• _INSTRUCTIONS FOR THE TASK_
This exercise calls for the line with "if bool_decide (op_Value op = []) then Some (braces", the line with "json_string (sb_Hash b);", and all lines between them in the material below, output exactly and with no other lines.

• _TASK DATA_
★ ★ ★ ★ ★ ★ ★
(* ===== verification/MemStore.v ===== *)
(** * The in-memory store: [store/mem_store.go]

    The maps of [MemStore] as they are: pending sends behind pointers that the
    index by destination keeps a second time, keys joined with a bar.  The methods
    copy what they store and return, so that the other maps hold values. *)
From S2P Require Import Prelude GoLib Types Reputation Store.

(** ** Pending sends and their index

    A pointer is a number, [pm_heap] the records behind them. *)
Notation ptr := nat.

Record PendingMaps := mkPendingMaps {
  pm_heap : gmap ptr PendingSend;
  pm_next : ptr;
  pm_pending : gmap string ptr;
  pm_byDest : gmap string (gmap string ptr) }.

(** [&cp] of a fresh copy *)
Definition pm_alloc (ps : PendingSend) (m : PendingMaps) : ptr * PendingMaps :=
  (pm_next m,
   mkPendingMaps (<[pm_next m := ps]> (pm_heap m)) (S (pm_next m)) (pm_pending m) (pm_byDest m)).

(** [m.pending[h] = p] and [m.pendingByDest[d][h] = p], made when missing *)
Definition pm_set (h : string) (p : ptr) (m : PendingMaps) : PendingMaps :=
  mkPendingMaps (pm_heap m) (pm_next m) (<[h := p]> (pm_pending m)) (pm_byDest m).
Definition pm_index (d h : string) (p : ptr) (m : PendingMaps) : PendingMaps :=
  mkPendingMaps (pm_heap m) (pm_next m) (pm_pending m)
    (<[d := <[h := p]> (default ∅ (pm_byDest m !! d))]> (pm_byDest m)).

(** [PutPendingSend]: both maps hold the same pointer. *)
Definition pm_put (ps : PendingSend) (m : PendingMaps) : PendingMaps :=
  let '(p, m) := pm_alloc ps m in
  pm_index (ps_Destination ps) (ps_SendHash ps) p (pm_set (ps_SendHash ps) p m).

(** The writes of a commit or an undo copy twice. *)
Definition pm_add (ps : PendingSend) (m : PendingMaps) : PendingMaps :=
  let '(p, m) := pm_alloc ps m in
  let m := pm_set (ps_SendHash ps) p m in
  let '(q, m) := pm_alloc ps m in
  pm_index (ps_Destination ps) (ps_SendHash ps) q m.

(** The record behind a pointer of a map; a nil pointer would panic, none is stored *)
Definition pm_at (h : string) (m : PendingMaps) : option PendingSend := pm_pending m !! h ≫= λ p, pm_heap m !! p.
★ ★ ★ ★ ★ ★ ★
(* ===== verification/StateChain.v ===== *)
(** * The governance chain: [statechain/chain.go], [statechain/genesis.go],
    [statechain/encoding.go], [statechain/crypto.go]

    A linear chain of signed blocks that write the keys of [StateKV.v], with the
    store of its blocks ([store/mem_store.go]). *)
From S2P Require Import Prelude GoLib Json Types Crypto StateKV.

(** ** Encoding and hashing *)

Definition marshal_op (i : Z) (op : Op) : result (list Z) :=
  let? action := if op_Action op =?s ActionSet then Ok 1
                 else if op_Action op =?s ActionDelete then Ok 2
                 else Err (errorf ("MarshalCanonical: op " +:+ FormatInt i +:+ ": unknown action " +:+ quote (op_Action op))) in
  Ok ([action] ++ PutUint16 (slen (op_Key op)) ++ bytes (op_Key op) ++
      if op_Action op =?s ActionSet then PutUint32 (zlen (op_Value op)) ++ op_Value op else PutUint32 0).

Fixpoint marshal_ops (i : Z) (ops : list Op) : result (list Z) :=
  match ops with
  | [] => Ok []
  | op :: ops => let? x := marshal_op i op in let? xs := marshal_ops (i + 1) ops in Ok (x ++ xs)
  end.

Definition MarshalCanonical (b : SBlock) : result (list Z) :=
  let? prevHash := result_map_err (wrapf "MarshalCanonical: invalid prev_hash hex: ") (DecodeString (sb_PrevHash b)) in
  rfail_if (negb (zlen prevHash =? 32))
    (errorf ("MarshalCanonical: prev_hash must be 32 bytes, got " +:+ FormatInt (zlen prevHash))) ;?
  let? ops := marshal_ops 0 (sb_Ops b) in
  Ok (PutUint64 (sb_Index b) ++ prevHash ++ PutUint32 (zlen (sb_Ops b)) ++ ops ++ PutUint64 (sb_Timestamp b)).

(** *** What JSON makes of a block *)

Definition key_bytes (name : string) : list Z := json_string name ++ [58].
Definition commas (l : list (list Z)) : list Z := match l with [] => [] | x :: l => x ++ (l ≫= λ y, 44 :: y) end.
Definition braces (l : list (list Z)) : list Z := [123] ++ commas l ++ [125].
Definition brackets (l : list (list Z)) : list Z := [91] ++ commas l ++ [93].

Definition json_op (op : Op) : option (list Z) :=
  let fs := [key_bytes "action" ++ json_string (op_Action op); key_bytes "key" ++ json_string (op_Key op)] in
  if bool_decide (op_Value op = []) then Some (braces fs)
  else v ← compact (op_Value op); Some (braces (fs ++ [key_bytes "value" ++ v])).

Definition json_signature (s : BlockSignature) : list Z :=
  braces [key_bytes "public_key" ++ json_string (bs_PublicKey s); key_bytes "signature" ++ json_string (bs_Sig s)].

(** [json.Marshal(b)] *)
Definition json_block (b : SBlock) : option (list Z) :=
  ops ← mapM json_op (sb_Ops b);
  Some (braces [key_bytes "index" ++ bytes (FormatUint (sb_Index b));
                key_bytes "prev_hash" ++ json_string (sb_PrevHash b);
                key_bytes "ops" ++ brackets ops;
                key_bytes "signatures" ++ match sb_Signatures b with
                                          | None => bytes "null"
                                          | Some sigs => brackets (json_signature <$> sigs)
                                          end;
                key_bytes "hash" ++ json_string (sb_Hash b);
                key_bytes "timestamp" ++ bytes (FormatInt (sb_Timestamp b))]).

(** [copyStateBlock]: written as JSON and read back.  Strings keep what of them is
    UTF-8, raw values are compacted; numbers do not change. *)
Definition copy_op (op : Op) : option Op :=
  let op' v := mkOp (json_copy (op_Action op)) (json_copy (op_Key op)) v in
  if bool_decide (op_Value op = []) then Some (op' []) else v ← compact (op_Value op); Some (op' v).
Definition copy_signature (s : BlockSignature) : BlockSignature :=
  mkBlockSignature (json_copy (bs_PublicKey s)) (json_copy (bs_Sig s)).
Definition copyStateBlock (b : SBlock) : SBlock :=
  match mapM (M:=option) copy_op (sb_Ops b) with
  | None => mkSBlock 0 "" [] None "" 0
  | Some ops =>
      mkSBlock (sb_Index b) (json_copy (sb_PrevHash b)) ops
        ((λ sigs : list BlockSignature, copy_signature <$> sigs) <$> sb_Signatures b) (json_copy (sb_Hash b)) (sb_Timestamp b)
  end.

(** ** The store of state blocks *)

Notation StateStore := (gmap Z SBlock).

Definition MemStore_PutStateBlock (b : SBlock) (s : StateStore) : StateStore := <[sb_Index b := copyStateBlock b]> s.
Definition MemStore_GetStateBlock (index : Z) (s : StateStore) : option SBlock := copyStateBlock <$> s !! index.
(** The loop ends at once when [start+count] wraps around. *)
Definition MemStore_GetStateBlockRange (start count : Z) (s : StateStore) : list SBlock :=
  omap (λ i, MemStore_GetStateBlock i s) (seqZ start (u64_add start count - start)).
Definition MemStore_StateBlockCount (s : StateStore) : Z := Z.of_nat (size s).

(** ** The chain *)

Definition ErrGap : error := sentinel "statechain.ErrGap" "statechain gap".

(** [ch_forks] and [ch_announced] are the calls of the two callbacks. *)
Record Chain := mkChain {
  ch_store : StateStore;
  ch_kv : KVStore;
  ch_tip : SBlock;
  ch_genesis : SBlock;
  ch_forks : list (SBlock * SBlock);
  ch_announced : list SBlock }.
★ ★ ★ ★ ★ ★ ★
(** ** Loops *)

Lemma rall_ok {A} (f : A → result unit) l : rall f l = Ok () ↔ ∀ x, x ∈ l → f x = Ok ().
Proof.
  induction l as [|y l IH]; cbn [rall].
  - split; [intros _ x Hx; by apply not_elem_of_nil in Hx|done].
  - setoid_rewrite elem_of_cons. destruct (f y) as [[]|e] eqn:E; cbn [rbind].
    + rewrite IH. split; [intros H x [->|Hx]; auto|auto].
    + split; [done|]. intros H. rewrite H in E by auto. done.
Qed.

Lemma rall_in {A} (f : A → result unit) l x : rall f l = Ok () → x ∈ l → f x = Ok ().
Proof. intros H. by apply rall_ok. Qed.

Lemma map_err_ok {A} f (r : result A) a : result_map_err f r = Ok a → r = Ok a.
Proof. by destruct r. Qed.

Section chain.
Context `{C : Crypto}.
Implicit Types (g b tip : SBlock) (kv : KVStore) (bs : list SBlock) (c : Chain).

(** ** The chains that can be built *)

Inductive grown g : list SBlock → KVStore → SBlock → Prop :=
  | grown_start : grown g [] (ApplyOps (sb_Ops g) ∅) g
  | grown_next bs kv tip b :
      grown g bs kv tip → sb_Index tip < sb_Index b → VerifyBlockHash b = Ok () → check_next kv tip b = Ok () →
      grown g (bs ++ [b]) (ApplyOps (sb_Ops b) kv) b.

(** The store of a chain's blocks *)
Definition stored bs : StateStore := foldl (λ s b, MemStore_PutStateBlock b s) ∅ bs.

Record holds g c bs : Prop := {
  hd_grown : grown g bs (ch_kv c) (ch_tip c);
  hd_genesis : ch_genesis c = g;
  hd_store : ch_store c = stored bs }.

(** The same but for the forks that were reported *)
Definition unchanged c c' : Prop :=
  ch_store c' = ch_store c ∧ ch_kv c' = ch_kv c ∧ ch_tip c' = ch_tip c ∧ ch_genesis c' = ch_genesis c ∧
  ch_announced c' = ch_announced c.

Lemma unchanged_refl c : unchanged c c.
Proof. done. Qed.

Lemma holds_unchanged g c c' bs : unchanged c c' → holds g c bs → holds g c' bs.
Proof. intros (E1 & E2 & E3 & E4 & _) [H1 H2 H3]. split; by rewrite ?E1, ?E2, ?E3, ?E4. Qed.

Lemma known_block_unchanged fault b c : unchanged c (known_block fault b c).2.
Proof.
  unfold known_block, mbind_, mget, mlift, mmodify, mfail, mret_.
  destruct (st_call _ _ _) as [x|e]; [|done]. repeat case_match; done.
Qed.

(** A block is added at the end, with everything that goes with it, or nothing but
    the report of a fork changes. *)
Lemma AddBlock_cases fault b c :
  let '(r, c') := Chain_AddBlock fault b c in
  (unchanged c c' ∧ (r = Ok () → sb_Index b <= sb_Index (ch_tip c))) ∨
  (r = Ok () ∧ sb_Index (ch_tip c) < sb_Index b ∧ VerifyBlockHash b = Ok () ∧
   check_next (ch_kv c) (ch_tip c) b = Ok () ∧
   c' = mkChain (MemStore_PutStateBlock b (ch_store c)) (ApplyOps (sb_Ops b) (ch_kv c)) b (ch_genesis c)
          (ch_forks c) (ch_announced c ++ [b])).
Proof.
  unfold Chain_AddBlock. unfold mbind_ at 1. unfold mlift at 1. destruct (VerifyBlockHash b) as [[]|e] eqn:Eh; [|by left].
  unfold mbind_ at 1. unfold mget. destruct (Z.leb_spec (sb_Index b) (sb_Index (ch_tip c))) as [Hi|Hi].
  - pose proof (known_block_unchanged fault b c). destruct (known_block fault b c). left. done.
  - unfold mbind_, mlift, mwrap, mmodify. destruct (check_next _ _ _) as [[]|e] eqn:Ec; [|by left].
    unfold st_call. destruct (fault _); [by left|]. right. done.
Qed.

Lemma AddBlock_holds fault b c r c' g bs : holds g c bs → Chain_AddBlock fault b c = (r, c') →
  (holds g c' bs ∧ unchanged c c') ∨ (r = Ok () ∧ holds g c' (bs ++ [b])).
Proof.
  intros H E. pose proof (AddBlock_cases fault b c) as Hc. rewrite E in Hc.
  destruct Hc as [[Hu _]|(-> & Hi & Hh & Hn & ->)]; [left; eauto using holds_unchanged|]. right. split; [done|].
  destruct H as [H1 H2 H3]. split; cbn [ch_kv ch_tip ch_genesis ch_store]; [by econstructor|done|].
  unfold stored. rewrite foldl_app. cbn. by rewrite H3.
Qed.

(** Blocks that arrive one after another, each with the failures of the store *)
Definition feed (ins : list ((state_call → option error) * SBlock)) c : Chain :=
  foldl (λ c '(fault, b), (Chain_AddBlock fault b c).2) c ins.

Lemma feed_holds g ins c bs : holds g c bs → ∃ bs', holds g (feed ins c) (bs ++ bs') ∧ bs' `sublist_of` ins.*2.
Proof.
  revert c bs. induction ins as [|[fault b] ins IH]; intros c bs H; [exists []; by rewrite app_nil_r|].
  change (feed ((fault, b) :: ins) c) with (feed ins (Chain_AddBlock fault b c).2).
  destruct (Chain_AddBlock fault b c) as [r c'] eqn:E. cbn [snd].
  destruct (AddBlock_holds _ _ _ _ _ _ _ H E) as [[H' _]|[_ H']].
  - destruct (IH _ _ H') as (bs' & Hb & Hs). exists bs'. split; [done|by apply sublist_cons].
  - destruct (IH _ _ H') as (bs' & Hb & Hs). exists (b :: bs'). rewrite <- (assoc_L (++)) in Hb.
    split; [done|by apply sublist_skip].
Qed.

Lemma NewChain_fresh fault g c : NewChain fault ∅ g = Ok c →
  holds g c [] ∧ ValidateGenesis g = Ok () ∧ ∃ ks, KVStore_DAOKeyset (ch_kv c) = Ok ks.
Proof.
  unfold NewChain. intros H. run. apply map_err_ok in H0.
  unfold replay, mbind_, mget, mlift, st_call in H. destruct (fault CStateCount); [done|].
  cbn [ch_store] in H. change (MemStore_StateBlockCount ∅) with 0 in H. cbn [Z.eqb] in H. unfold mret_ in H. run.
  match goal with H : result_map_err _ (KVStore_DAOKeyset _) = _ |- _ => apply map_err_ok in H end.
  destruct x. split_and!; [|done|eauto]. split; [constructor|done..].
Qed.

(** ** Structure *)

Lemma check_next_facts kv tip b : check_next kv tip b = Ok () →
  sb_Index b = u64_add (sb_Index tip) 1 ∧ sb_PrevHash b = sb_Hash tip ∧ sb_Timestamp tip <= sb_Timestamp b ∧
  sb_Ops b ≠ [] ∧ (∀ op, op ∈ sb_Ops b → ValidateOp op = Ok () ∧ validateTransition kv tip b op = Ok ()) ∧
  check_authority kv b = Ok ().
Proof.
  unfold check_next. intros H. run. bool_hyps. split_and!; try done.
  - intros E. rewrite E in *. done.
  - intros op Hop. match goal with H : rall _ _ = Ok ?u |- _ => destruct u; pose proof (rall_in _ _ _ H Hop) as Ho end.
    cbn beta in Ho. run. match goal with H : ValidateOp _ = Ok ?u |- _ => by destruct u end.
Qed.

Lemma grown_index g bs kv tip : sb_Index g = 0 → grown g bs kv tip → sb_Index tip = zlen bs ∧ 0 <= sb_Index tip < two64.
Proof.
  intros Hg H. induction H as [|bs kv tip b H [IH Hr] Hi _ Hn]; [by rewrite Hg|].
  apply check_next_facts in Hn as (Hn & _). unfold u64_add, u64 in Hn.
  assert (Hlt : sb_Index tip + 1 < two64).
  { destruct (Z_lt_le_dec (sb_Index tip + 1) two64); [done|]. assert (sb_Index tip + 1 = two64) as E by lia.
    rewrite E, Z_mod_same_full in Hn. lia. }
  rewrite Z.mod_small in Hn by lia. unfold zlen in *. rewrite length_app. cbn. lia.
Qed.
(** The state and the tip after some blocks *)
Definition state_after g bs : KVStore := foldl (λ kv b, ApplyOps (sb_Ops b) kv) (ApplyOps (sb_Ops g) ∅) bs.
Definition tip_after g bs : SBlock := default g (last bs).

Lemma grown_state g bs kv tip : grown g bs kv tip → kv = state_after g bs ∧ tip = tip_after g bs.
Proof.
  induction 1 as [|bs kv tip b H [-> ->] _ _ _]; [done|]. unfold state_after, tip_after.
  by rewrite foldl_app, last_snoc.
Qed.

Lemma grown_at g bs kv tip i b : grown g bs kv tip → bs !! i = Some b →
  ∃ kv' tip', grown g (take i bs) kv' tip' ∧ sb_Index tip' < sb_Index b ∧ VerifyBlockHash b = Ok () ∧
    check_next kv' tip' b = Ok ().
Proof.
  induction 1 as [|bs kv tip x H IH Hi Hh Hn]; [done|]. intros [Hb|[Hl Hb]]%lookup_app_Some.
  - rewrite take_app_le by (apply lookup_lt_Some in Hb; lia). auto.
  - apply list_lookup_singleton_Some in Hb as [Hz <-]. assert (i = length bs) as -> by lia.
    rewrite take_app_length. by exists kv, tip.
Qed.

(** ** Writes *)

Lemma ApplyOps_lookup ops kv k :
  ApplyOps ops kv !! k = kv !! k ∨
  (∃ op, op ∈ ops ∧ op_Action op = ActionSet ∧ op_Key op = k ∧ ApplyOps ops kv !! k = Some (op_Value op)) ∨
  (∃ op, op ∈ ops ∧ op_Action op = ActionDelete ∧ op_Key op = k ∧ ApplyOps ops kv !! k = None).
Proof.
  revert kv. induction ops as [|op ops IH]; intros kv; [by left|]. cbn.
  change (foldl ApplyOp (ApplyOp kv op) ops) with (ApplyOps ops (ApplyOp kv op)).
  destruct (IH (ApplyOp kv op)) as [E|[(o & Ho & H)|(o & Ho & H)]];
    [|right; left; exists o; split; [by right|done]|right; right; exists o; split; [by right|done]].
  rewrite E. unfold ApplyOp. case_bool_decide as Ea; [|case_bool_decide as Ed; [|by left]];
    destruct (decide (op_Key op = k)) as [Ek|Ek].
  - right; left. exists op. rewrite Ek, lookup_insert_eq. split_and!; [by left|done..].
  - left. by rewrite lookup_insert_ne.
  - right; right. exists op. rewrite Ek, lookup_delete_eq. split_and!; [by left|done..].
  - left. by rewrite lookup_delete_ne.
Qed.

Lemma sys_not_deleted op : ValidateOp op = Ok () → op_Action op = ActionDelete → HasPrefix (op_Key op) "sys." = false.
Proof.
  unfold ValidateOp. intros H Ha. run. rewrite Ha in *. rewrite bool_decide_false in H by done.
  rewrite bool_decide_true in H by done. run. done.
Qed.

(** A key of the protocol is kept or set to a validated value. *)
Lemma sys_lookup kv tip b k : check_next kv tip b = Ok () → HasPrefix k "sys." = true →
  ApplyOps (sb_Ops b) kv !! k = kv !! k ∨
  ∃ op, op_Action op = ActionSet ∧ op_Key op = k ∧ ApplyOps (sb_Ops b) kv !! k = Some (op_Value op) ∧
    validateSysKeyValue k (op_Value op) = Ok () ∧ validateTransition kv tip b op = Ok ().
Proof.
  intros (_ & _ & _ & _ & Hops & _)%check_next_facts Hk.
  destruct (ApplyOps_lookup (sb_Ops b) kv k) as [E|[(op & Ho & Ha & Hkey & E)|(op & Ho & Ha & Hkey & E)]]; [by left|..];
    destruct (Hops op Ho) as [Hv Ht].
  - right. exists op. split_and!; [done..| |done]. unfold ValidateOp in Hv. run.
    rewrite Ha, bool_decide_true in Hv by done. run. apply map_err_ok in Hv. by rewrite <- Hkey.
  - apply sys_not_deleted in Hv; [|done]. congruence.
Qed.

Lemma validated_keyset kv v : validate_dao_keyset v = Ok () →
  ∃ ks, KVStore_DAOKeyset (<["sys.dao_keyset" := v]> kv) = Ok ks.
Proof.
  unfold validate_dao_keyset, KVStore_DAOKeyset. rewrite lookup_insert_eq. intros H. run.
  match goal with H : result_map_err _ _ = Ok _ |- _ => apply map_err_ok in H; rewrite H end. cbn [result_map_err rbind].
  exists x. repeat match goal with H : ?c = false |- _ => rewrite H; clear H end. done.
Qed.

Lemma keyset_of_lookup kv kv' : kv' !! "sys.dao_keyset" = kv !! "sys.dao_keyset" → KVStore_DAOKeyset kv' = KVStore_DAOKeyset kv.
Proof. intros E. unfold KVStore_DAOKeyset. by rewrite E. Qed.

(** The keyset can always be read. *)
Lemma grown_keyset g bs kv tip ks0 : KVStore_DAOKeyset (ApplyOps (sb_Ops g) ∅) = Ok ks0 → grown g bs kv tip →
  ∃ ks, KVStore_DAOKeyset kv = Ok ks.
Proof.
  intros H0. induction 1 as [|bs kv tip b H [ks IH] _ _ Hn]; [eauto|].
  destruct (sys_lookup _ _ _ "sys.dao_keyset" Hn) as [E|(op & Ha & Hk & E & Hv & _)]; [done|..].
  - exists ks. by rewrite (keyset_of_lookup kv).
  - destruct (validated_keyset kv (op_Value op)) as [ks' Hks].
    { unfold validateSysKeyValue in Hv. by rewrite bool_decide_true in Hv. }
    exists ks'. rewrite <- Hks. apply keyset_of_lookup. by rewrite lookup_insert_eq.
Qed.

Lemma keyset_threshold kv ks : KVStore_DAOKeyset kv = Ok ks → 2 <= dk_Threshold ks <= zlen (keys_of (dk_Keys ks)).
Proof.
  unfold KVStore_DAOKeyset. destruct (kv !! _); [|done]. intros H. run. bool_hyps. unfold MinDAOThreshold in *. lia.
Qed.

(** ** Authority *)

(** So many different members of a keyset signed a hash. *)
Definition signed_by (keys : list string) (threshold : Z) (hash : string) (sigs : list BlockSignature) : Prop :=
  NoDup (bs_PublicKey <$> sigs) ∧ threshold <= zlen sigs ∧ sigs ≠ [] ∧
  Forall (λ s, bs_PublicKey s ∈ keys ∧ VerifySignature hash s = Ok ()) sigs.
★ ★ ★ ★ ★ ★ ★
• _REPLY_
  if bool_decide (op_Value op = []) then Some (braces fs)
  else v ← compact (op_Value op); Some (braces (fs ++ [key_bytes "value" ++ v])).

Definition json_signature (s : BlockSignature) : list Z :=
  braces [key_bytes "public_key" ++ json_string (bs_PublicKey s); key_bytes "signature" ++ json_string (bs_Sig s)].

(** [json.Marshal(b)] *)
Definition json_block (b : SBlock) : option (list Z) :=
  ops ← mapM json_op (sb_Ops b);
  Some (braces [key_bytes "index" ++ bytes (FormatUint (sb_Index b));
                key_bytes "prev_hash" ++ json_string (sb_PrevHash b);
                key_bytes "ops" ++ brackets ops;
                key_bytes "signatures" ++ match sb_Signatures b with
                                          | None => bytes "null"
                                          | Some sigs => brackets (json_signature <$> sigs)
                                          end;
                key_bytes "hash" ++ json_string (sb_Hash b);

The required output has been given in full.